What to work on: Find the line with "intros Hne. revert" in the entries below, then reproduce it and every line after it down to and including the line with "- by apply list_insert_id.", exactly.

Dataset records:
Lemma ret_apply {A} (a : A) (w : world) : (mret a : M A) w = (w, Done a).
Proof. reflexivity. Qed.

Lemma deref_eq l d w : heap w !! l = Some d -> deref l w = (w, Done d).
Proof. intros H. unfold deref. by rewrite H. Qed.

Lemma getitem_at_eq l d col w :
  heap w !! l = Some d ->
  getitem_at l col w =
  (w, match getitem d col with Ok s => Done s | Raise e => Raised e end).
Proof.
  intros H. unfold getitem_at. rewrite bind_apply, (deref_eq _ _ _ H).
  by destruct (getitem d col).
Qed.

Lemma setitem_at_eq l d col s w :
  heap w !! l = Some d ->
  setitem_at l col s w = store l (setitem d col s) w.
Proof.
  intros H. unfold setitem_at. by rewrite bind_apply, (deref_eq _ _ _ H).
Qed.

(** decide the tests on a strategy name that is known, or known to differ *)
Ltac strategy_tests :=
  repeat first
    [ rewrite decide_True by done
    | rewrite decide_False by (done || congruence)
    | rewrite bool_decide_eq_true_2
        by (rewrite ?elem_of_cons, ?elem_of_nil; intuition congruence)
    | rewrite bool_decide_eq_false_2
        by (rewrite ?elem_of_cons, ?elem_of_nil; intuition congruence) ].

Section Strategy.
Variable py_float : string -> result (option Qc).

Lemma impute_step_eq (l : loc) (d : DataFrame) col strategy param c w :
  heap w !! l = Some d ->
  impute_step py_float l (col, (strategy, param)) c w =
  match apply_strategy py_float d col strategy param with
  | Applied s => ((store l (setitem d col s) w).1, Done true)
  | Skipped => ((emit LWarning (skip_notice col) w).1, Done c)
  | Failed e => (w, Raised e)
  end.
Proof.
  intros Hl. unfold impute_step, apply_strategy.
  destruct (decide (strategy = "mean")) as [->|?];
    [|destruct (decide (strategy = "median")) as [->|?];
      [|destruct (decide (strategy = "numeric_constant")) as [->|?];
        [|destruct (decide (strategy = "mode")) as [->|?];
          [|destruct (decide (strategy = "ffill")) as [->|?];
            [|destruct (decide (strategy = "bfill")) as [->|?];
              [|destruct (decide (strategy = "cat_constant")) as [->|?]]]]]]];
    strategy_tests;
    rewrite ?bind_apply, ?ret_apply, ?(getitem_at_eq _ _ _ _ Hl),
      ?(deref_eq _ _ _ Hl);
    try done;
    (destruct (getitem d col) as [s|e] eqn:Hg; [|try done]);
    rewrite ?ret_apply;
    try (destruct (is_numeric_dtype (s_dtype s)); [|done]);
    rewrite ?bind_apply, ?ret_apply, ?(getitem_at_eq _ _ _ _ Hl), ?Hg,
      ?(deref_eq _ _ _ Hl);
    rewrite ?bind_apply, ?ret_apply, ?(getitem_at_eq _ _ _ _ Hl), ?Hg;
    try (destruct (cat_constant_fill param); [|done]);
    rewrite ?bind_apply, ?(setitem_at_eq _ _ _ _ _ Hl); done.
Qed.

End Strategy.

(** ** Reading and writing columns *)

Section Columns.

Lemma col_pos_Some cols c j :
  col_pos cols c = Some j -> exists t, cols !! j = Some (c, t).
Proof.
  revert j; induction cols as [|[n t] cols IH]; intros j; simpl; [done|].
  case_decide as Hn.
  - intros [= <-]. subst. by exists t.
  - destruct (col_pos cols c) as [k|]; simpl; [|done].
    intros [= <-]. by apply IH.
Qed.

Lemma col_pos_names cols cols' c :
  cols.*1 = cols'.*1 -> col_pos cols c = col_pos cols' c.
Proof.
  revert cols'; induction cols as [|[n t] cols IH]; intros [|[n' t'] cols'];
    simpl; try done.
  intros [= -> H]. by rewrite (IH _ H).
Qed.

Lemma set_dtype_names j t cols : (set_dtype j t cols).*1 = cols.*1.
Proof.
  unfold set_dtype. destruct (cols !! j) as [[n t0]|] eqn:Hj; [|done].
  rewrite list_fmap_insert. simpl. apply list_insert_id.
  by rewrite list_lookup_fmap, Hj.
Qed.

Lemma set_dtype_lookup_ne j k t cols :
  j <> k -> set_dtype j t cols !! k = cols !! k.
Proof.
  intros Hne. unfold set_dtype. destruct (cols !! j) as [[n t0]|]; [|done].
  by apply list_lookup_insert_ne.
Qed.

Lemma col_values_set_col_ne j k rs vs :
  j <> k -> col_values k (set_col j rs vs) = col_values k rs.
Proof.
  intros Hne. revert vs; induction rs as [|[i r] rs IH]; intros [|v vs];
    simpl; try done.
  rewrite IH. f_equal. unfold cell_at.
  by rewrite list_lookup_insert_ne.
Qed.

Lemma set_col_same j rs : set_col j rs (col_values j rs) = rs.
Proof.
  induction rs as [|[i r] rs IH]; simpl; [done|].
  rewrite IH. f_equal. f_equal. unfold cell_at.
  destruct (r !! j) as [x|] eqn:Hj; simpl.
  - by apply list_insert_id.
  - apply list_insert_ge. by apply lookup_ge_None.
Qed.

Lemma set_dtype_same j n t cols :
  cols !! j = Some (n, t) -> set_dtype j t cols = cols.
Proof. intros H. unfold set_dtype. rewrite H. by apply list_insert_id. Qed.

(** writing a column leaves every other column as it was *)
Lemma getitem_setitem_ne d c s c' :
  c <> c' -> getitem (setitem d c s) c' = getitem d c'.
Proof.
  intros Hne. unfold setitem.
  destruct (col_pos (df_columns d) c) as [j|] eqn:Hc; [|done].
  unfold getitem. simpl.
  rewrite (col_pos_names _ (df_columns d)) by apply set_dtype_names.
  destruct (col_pos (df_columns d) c') as [k|] eqn:Hc'; [|done].
  assert (j <> k).
  { intros ->. apply col_pos_Some in Hc as [? ?], Hc' as [? ?]. congruence. }
  by rewrite set_dtype_lookup_ne, col_values_set_col_ne.
Qed.

(** writing back what was read changes nothing *)
Lemma setitem_getitem d c s : getitem d c = Ok s -> setitem d c s = d.
Proof.
  unfold getitem, setitem.
  destruct (col_pos (df_columns d) c) as [j|] eqn:Hc; [|done].
  intros [= <-]. simpl. destruct d as [cols rs]. simpl in *.
  rewrite set_col_same. f_equal.
  apply col_pos_Some in Hc as [t Hj]. rewrite Hj. simpl.
  by apply (set_dtype_same _ c).
Qed.

Lemma setitem_names d c s : df_names (setitem d c s) = df_names d.
Proof.
  unfold setitem, df_names.
  destruct (col_pos (df_columns d) c); [|done]. apply set_dtype_names.
Qed.

Lemma map_imap_snd {B} (f : list cell -> B) (g : nat -> nat * list cell -> nat * list cell)
    (rs : list (nat * list cell)) :
  (forall i r, (g i r).2 = r.2) ->
  map (fun r => f r.2) (imap g rs) = map (fun r => f r.2) rs.
Proof.
  revert g; induction rs as [|r rs IH]; intros g Hg; [done|].
  rewrite imap_cons. simpl. rewrite Hg. f_equal.
  apply IH. intros i x. apply Hg.
Qed.
Lemma sob_finish now t :
  sameOutsideBook t
    (fst (let '(t2, out) :=
            emitDepthSnapshot now
              (set_eventBuffer [] (set_orderBookReady true t)) in
          (set_syncInFlight None t2, out))).
Proof.
  pose proof (sob_emit now (set_eventBuffer [] (set_orderBookReady true t))) as H.
  destruct (emitDepthSnapshot now _) as [t2 out]. cbn [fst] in *.
  unfold sameOutsideBook in *. cbn in *. exact H.
Qed.

Lemma sob_handlePayload parsed now t :
  sameOutsideBook t (fst (handlePayload parsed now t)).
Proof.
  unfold BinanceDepth.handlePayload.
  destruct parsed as [event|]; [|apply sob_refl].
  destruct (orderBookReady t); cbn [negb].
  - pose proof (sob_applyDepthEvent event t) as H1.
    destruct (applyDepthEvent event t) as [t1 applied]. cbn [fst] in H1.
    destruct applied; cbn [negb fst].
    + exact (sob_trans _ _ _ H1 (sob_emit now t1)).
    + refine (sob_trans _ _ _ H1 (sob_trans _ _ _ _ (sob_ensureSynced _))).
      unfold sameOutsideBook. cbn. repeat split.
  - cbn [fst]. refine (sob_trans _ _ _ _ (sob_ensureSynced _)).
    unfold sameOutsideBook.
    cbn [stopped started ws reconnectTimer restConsecutiveFailures
         restLastError lastRestSyncAt set_eventBuffer].
    repeat split.
Qed.

(** After the bookkeeping of [fetchDepthSnapshot], the resumed task writes
    nothing outside the book. *)
Lemma sob_onFetchCompleted result now t task :
  syncInFlight t = Some task ->
  sameOutsideBook (fst (fetchDepthSnapshot result now t))
    (fst (onFetchCompleted result now t)).
Proof.
  intros Ht. unfold BinanceDepth.onFetchCompleted. rewrite Ht.
  destruct (fetchDepthSnapshot result now t) as [t1 fetched]. cbn [fst].
  assert (Hclear : forall x, sameOutsideBook x (set_syncInFlight None x))
    by (intros x; unfold sameOutsideBook; cbn; repeat split).
  destruct fetched as [s|]; [|apply Hclear].
  destruct task as [attempt firstBuffered|].
  - destruct (Rest.lastUpdateId s <? U firstBuffered)%Z; [apply sob_retry|].
    cbv zeta.
    destruct (filter _ (eventBuffer (resetOrderBook s now t1)))
      as [|nextEvent rest].
    + exact (sob_trans _ _ _ (sob_reset s now t1) (sob_finish now _)).
    + destruct (_ || _); cbn [fst].
      * exact (sob_trans _ _ _ (sob_reset s now t1) (sob_retry _ _)).
      * pose proof (sob_applyBuffered (nextEvent :: rest)
                      (resetOrderBook s now t1)) as Ha.
        destruct (applyBuffered (nextEvent :: rest) (resetOrderBook s now t1))
          as [t2 ok].
        cbn [fst] in Ha.
        destruct ok.
        -- exact (sob_trans _ _ _ (sob_reset s now t1)
                    (sob_trans _ _ _ Ha (sob_finish now t2))).
        -- exact (sob_trans _ _ _ (sob_reset s now t1)
                    (sob_trans _ _ _ Ha (sob_retry _ _))).
  - destruct (Rest.lastUpdateId s <? localLastUpdateId t1)%Z; [apply Hclear|].
    pose proof (sob_emit now (set_orderBookReady true (resetOrderBook s now t1)))
      as He.
    destruct (emitDepthSnapshot now _) as [t2 out]. cbn [fst] in *.
    unfold sameOutsideBook in *. cbn in *. exact He.
Qed.

Lemma sync_emit now t :
  syncInFlight (fst (emitDepthSnapshot now t)) = syncInFlight t.
Proof.
  now destruct (emitDepthSnapshot_frame Number now t) as [-> | [s ->]].
Qed.

Lemma sync_applyDepthEvent event t :
  syncInFlight (fst (applyDepthEvent event t)) = syncInFlight t.
Proof.
  now destruct (applyDepthEvent_frame Number event t) as [-> | [_ ->]].
Qed.

Lemma ensureSynced_stopped t : stopped t = true -> ensureSynced t = t.
Proof.
  intros H. unfold ensureSynced. rewrite H. now destruct (syncInFlight t).
Qed.

Lemma forceReconnect_stopped t :
  stopped t = true ->
  stopped (forceReconnect t) = true /\
  started (forceReconnect t) = started t /\
  ws (forceReconnect t) = false /\
  reconnectTimer (forceReconnect t) = reconnectTimer t /\
  syncInFlight (forceReconnect t) = syncInFlight t.
Proof.
  intros H. unfold forceReconnect, scheduleReconnect. cbn.
  rewrite H, orb_true_r. cbn. auto.
Qed.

Result of the exercise:
  intros Hne. revert vs; induction rs as [|[i r] rs IH]; intros [|v vs];
    simpl; try done.
  rewrite IH. f_equal. unfold cell_at.
  by rewrite list_lookup_insert_ne.
Qed.

Lemma set_col_same j rs : set_col j rs (col_values j rs) = rs.
Proof.
  induction rs as [|[i r] rs IH]; simpl; [done|].
  rewrite IH. f_equal. f_equal. unfold cell_at.
  destruct (r !! j) as [x|] eqn:Hj; simpl.
  - by apply list_insert_id.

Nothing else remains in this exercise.